§ **Task to carry out**
Quote the listing below word for word, stopping after the line that contains "From S2P Require Import GoStrings.".

§ **Information given**
Segment Open
(** The selection rule of the README: both lists must match when both are set, an
    empty list imposes no condition, two empty lists match nothing; [positive] blocks
    what is selected, any other block type everything else. *)
Theorem WouldBlock_Selected blockType hasUsers hasCommands userMatch commandMatch :
  WouldBlock blockType (Selected hasUsers hasCommands userMatch commandMatch) = true ↔
  let matched := (hasUsers = true ∨ hasCommands = true) ∧
                 (hasUsers = true → userMatch = true) ∧
                 (hasCommands = true → commandMatch = true) in
  if bool_decide (blockType = "positive") then matched else ¬ matched.
Proof.
  unfold WouldBlock, Selected.
  destruct (bool_decide _), hasUsers, hasCommands, userMatch, commandMatch; simpl;
    intuition congruence.
Qed.
(* ===== verification/Repository.v ===== *)
(** * pkg/banpool: the [Ban] record, its errors and the repository of bans

    [repository.go] turns the five methods of [Repository] into SQL statements over a
    [DB].  The database (go-sqlite3) is not code of the repository: it is the class
    [SqlDB], one operation per statement the code issues, with the behaviour the code
    relies on in [SqlLaws].  The database compares instants as texts in the zone they were
    stored in, which is their order in a host that stays in one zone ([OneZone]).  [RepositorySpec] is what [repository.go] promises to the
    ban pool; [repository_spec] discharges it from these. *)

From S2P Require Import Prelude.
From S2P Require Import GoStrings.

(** ** model.go and errors.go.  A [time.Time] is a number of nanoseconds. *)
Record Ban := MkBan { ID : Z; IP : string; BannedAt : Z; BannedUntil : Z }.
#[global] Instance Ban_eq_dec : EqDecision Ban.
Proof. solve_decision. Defined.

Inductive banpool_err : Type :=
| ErrCantCreateDatabaseDir
| ErrCantOpenDatabase
| ErrCantCreateTable
| ErrCantAddBan
| ErrCantGetBan
| ErrCantGetBannedIPs
| ErrCantUpdateBan
| ErrCantDeleteBan
| ErrBanNotFound
| ErrInvalidIP
| ErrReservedIPv4Address
| ErrCantBanIP
| ErrCantUnbanIP
(* the errors of [NewFirewall], which wrap no sentinel *)
| FirewallSetupFailed
| UnsupportedNftablesChain (chain : string).
#[global] Instance banpool_err_eq_dec : EqDecision banpool_err.
Proof. solve_decision. Defined.

(** ** The database *)
Inductive sql_err : Type := ErrNoRows | DriverError.

Inductive stmt : Type :=
| CreateTableBans
| InsertBan (ip : string) (bannedAt bannedUntil : Z)
| UpdateBan (ip : string) (bannedAt bannedUntil : Z) (id : Z)
| DeleteBan (id : Z).

(** [SELECT ... WHERE banned_until > t] and [... <= t]. *)
Inductive query : Type :=
| SelectBannedAfter (t : Z)
| SelectBannedUpTo (t : Z).

(** [sql.Result] and [Rows]: what [Scan] yields at each [Next], then [Rows.Err]. *)
Record exec_result := ExecResult {
  LastInsertId : result sql_err Z;
  RowsAffected : result sql_err Z }.
Record rows_cursor := RowsCursor {
  rows_scans : list (result sql_err Ban);
  rows_err : option sql_err }.

Class SqlDB (D : Type) := {
  db_Exec : stmt → D → D * result sql_err exec_result;
  db_QueryRow_Scan : string → D → D * result sql_err Ban;
  db_Query : query → D → D * result sql_err rows_cursor;
  db_Close : D → D }.

(** ** repository.go *)
Section Methods.
Context {D : Type} `{SqlDB D}.

Definition NewRepository (mkdirAll : result sql_err unit) (openDB : result sql_err D)
    : result banpool_err D :=
  match mkdirAll with
  | Err _ => Err ErrCantCreateDatabaseDir
  | Ok _ =>
      match openDB with
      | Err _ => Err ErrCantOpenDatabase
      | Ok db =>
          match db_Exec CreateTableBans db with
          | (db, Err _) => let _ := db_Close db in Err ErrCantCreateTable
          | (db, Ok _) => Ok db
          end
      end
  end.

Definition Add (ban : Ban) (db : D) : D * result banpool_err Z :=
  let '(db, res) := db_Exec (InsertBan (IP ban) (BannedAt ban) (BannedUntil ban)) db in
  match res with
  | Err _ => (db, Err ErrCantAddBan)
  | Ok result =>
      match LastInsertId result with
      | Err _ => (db, Err ErrCantAddBan)
      | Ok id => (db, Ok id)
      end
  end.

Definition Get (ip : string) (db : D) : D * result banpool_err Ban :=
  let '(db, res) := db_QueryRow_Scan ip db in
  match res with
  | Err ErrNoRows => (db, Err ErrBanNotFound)
  | Err _ => (db, Err ErrCantGetBan)
  | Ok ban => (db, Ok ban)
  end.

(** The [for rows.Next()] loop; any failing [Scan] ends the call. *)
Fixpoint scan_rows (scans : list (result sql_err Ban)) (bans : list Ban)
    : result banpool_err (list Ban) :=
  match scans with
  | [] => Ok bans
  | Err _ :: _ => Err ErrCantGetBannedIPs
  | Ok ban :: scans' => scan_rows scans' (bans ++ [ban])
  end.

Definition read_rows (cursor : rows_cursor) : result banpool_err (list Ban) :=
  bans ← scan_rows (rows_scans cursor) [];
  match rows_err cursor with
  | Some _ => Err ErrCantGetBannedIPs
  | None => Ok bans
  end.
(** The whole loop over [cs]. *)
Record ban_loop_post (ip : string) (cs : list string) (w w' : W) (succ succ' : bool)
    (fe fe' : option banpool_err) : Prop := {
  bl_ok : backend_ok w';
  bl_other : ∀ c i, i ≠ ip → rules w' c i = rules w c i;
  bl_keep : ∀ c, rules w c ip ≠ 0%nat → rules w' c ip = rules w c ip;
  bl_max : ∀ c, (rules w' c ip <= Nat.max 1 (rules w c ip))%nat;
  bl_succ : succ' = true ↔ succ = true ∨ ∃ c, c ∈ cs ∧ rules w' c ip ≠ 0%nat;
  bl_fail : succ' = false → (∀ c, rules w' c ip = rules w c ip) ∧ (cs ≠ [] → fe' ≠ None);
  bl_err : (fe ≠ None → fe' ≠ None) ∧ (fe' = fe ∨ fe' = Some ErrCantBanIP) }.

Lemma log_ban_err fe : logFirewallChainError fe "ban" ≠ None ∧
  (logFirewallChainError fe "ban" = fe ∨ logFirewallChainError fe "ban" = Some ErrCantBanIP).
Proof. unfold logFirewallChainError. destruct fe; simpl; auto. Qed.

Lemma ban_loop_spec ip cs w succ fe w' succ' fe' :
  ip_text ip → cs ⊆ chains f → backend_ok w →
  ban_loop f ip (insertRule f ip) cs succ fe w = (w', succ', fe') →
  ban_loop_post ip cs w w' succ succ' fe fe'.
Proof.
  intros Hip. revert w succ fe. induction cs as [|chain cs IH]; intros w succ fe Hsub Hok.
  { intros [= <- <- <-]. split; try done; [lia| |auto].
    split; [by left|]. intros [?|(c & Hc & _)]; [done|by apply elem_of_nil in Hc]. }
  rewrite ban_loop_cons. destruct (ban_chain ip chain w) as [w1 ok] eqn:Hc.
  apply ban_chain_spec in Hc as (Hok1 & Hr1 & Hrc & Hno); [|done|set_solver|done].
  intros Hl. apply IH in Hl as [Hok' Hother Hkeep Hmax Hsucc Hfail [Hfe Hfe2]]; [|set_solver|done].
  assert (Hsame : ok = false → ∀ c, rules w1 c ip = rules w c ip).
  { intros -> c. destruct (decide (c = chain)) as [->|]; [by rewrite Hrc, Hno|auto]. }
  split.
  - done.
  - intros c i Hi. by rewrite Hother, Hr1 by auto.
  - intros c Hne. destruct (decide (c = chain)) as [->|]; [|by rewrite Hkeep; rewrite Hr1 by auto].
    destruct ok; [|by rewrite Hno in Hne]. rewrite Hkeep; lia.
  - intros c. specialize (Hmax c). destruct (decide (c = chain)) as [->|];
      [destruct ok; lia|by rewrite Hr1 in Hmax by auto].
  - rewrite Hsucc. destruct ok.
    + split; [intros _|by left]. right. exists chain. split; [set_solver|]. rewrite Hkeep; lia.
    + split; [intros [?|(c & ? & ?)]; [by left|right; exists c; set_solver]|].
      intros [?|(c & [->|Hc]%elem_of_cons & Hne)]; [by left| |by eauto].
      apply Hsucc. destruct succ'; [done|]. destruct (Hfail eq_refl) as [Hf _].
      rewrite Hf, Hrc in Hne. done.
  - intros ->. destruct ok; [discriminate (proj2 Hsucc (or_introl eq_refl))|].
    destruct (Hfail eq_refl) as [Hf _]. split; [intros c; rewrite Hf; by apply Hsame|].
    intros _. apply Hfe, log_ban_err.
  - destruct ok; [done|]. destruct (log_ban_err fe) as [Hn Hor]. split; [auto|].
    destruct Hfe2 as [->|]; [|by right]. done.
Qed.

(** One round of the [Unban] loop. *)
Definition unban_chain (ip chain : string) (w : W) : W * bool :=
  let '(w, has) := hasRule f chain ip w in
  if has then deleteRule f ip chain w else (w, true).

Lemma unban_loop_cons ip chain cs fe w :
  unban_loop f ip (deleteRule f ip) (chain :: cs) fe w =
  let '(w', ok) := unban_chain ip chain w in
  unban_loop f ip (deleteRule f ip) cs (if ok then fe else logFirewallChainError fe "unban") w'.
Proof.
  unfold unban_chain. simpl. destruct (hasRule f chain ip w) as [w1 []]; [|done].
  simpl. by destruct (deleteRule f ip chain w1) as [w2 []].
Qed.

Lemma unban_chain_spec ip chain w w' ok :
  ip_text ip → chain ∈ chains f → backend_ok w → unban_chain ip chain w = (w', ok) →
  backend_ok w' ∧ (∀ c i, c ≠ chain ∨ i ≠ ip → rules w' c i = rules w c i) ∧
  (rules w' chain ip <= rules w chain ip)%nat ∧
  (ok = true → (rules w chain ip <= 1)%nat → rules w' chain ip = 0%nat).
Proof.
  intros Hip Hin Hok. unfold unban_chain.
  destruct (hasRule f chain ip w) as [w1 has] eqn:Hhas.
  apply hasRule_spec in Hhas as (Hok1 & Hr1 & ->); [|done..].
  destruct (rules w chain ip =? 0)%nat eqn:Hz; simpl; [apply Nat.eqb_eq in Hz|apply Nat.eqb_neq in Hz].
  - intros [= <- <-]. rewrite Hr1. split_and!; [done|auto|lia|lia].
  - intros Hdel. apply delete_law in Hdel as (Hok2 & Hr2 & Hle & Hz2); [|done..].
    rewrite Hr1 in Hle, Hz2. split_and!; [done|intros; by rewrite Hr2, Hr1|done|done].
Qed.

Lemma unban_loop_spec ip cs w fe w' fe' :
  ip_text ip → cs ⊆ chains f → backend_ok w →
  unban_loop f ip (deleteRule f ip) cs fe w = (w', fe') →
  backend_ok w' ∧ (∀ c i, i ≠ ip → rules w' c i = rules w c i) ∧
  (∀ c, (rules w' c ip <= rules w c ip)%nat) ∧
  (fe' = None → fe = None ∧
     (single_copies w → ∀ c, c ∈ cs → rules w' c ip = 0%nat)).
Proof.
  intros Hip. revert w fe. induction cs as [|chain cs IH]; intros w fe Hsub Hok.
  { intros [= <- <-]. split_and!; try done. intros ->. split; [done|].
    intros _ c Hc. by apply elem_of_nil in Hc. }
  rewrite unban_loop_cons. destruct (unban_chain ip chain w) as [w1 ok] eqn:Hc.
  apply unban_chain_spec in Hc as (Hok1 & Hr1 & Hle & Hz); [|done|set_solver|done].
  intros Hl. apply IH in Hl as (Hok' & Hother & Hle' & Hnone); [|set_solver|done].
  assert (Hle1 : ∀ c, (rules w1 c ip <= rules w c ip)%nat).
  { intros c. destruct (decide (c = chain)) as [->|]; [done|]. by rewrite Hr1 by auto. }
  split_and!; [done| | |].
  - intros c i Hi. by rewrite Hother, Hr1 by auto.
  - intros c. specialize (Hle' c). specialize (Hle1 c). lia.
  - intros Hfe. destruct (Hnone Hfe) as [Hfe1 Hall]. destruct ok.
    + split; [done|]. intros Hsingle c Hc.
      assert (Hs1 : single_copies w1).
      { intros c' i. destruct (decide (i = ip)) as [->|]; [|by rewrite Hr1 by auto].
        specialize (Hle1 c'). specialize (Hsingle c' ip). lia. }
      apply elem_of_cons in Hc as [->|Hc]; [|by apply Hall].
      specialize (Hle' chain). specialize (Hz eq_refl (Hsingle _ _)). lia.
    + exfalso. unfold logFirewallChainError in Hfe1. by destruct fe.
Qed.

(** Both methods, once the engine is one of the three. *)
Lemma fw_Ban_eq ip w :
  known_engine f →
  fw_Ban f ip w =
  match validateBanIP ip with
  | Some err => (w, Some err)
  | None =>
      let '(w, succeeded, firstErr) :=
        ban_loop f ip (insertRule f ip) (chains f) false None w in
      match firstErr with
      | Some err => if negb succeeded then (w, Some err) else (w, None)
      | None => (w, None)
      end
  end.
Proof.
  unfold fw_Ban, insertRule. by intros [-> | [-> | ->]].
Qed.

Lemma fw_Unban_eq ip w :
  known_engine f →
  fw_Unban f ip w =
  match validateIP ip with
  | Some err => (w, Some err)
  | None => unban_loop f ip (deleteRule f ip) (chains f) None w
  end.
Proof.
  unfold fw_Unban, deleteRule.
  intros [-> | [-> | ->]]; simpl; destruct (validateIP ip); try done;
    by destruct (unban_loop _ _ _ _ _ _) as [? []].
Qed.

Lemma validateBanIP_text ip : validateBanIP ip = None → ip_text ip.
Proof. unfold validateBanIP, validateIP, ip_text. by destruct (ParseIP ip). Qed.
Lemma validateIP_text ip : validateIP ip = None → ip_text ip.
Proof. unfold validateIP, ip_text. by destruct (ParseIP ip). Qed.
Segment Closed
§ **Response**
(** The selection rule of the README: both lists must match when both are set, an
    empty list imposes no condition, two empty lists match nothing; [positive] blocks
    what is selected, any other block type everything else. *)
Theorem WouldBlock_Selected blockType hasUsers hasCommands userMatch commandMatch :
  WouldBlock blockType (Selected hasUsers hasCommands userMatch commandMatch) = true ↔
  let matched := (hasUsers = true ∨ hasCommands = true) ∧
                 (hasUsers = true → userMatch = true) ∧
                 (hasCommands = true → commandMatch = true) in
  if bool_decide (blockType = "positive") then matched else ¬ matched.
Proof.
  unfold WouldBlock, Selected.
  destruct (bool_decide _), hasUsers, hasCommands, userMatch, commandMatch; simpl;
    intuition congruence.
Qed.
(* ===== verification/Repository.v ===== *)
(** * pkg/banpool: the [Ban] record, its errors and the repository of bans

    [repository.go] turns the five methods of [Repository] into SQL statements over a
    [DB].  The database (go-sqlite3) is not code of the repository: it is the class
    [SqlDB], one operation per statement the code issues, with the behaviour the code
    relies on in [SqlLaws].  The database compares instants as texts in the zone they were
    stored in, which is their order in a host that stays in one zone ([OneZone]).  [RepositorySpec] is what [repository.go] promises to the
    ban pool; [repository_spec] discharges it from these. *)

From S2P Require Import Prelude.
From S2P Require Import GoStrings.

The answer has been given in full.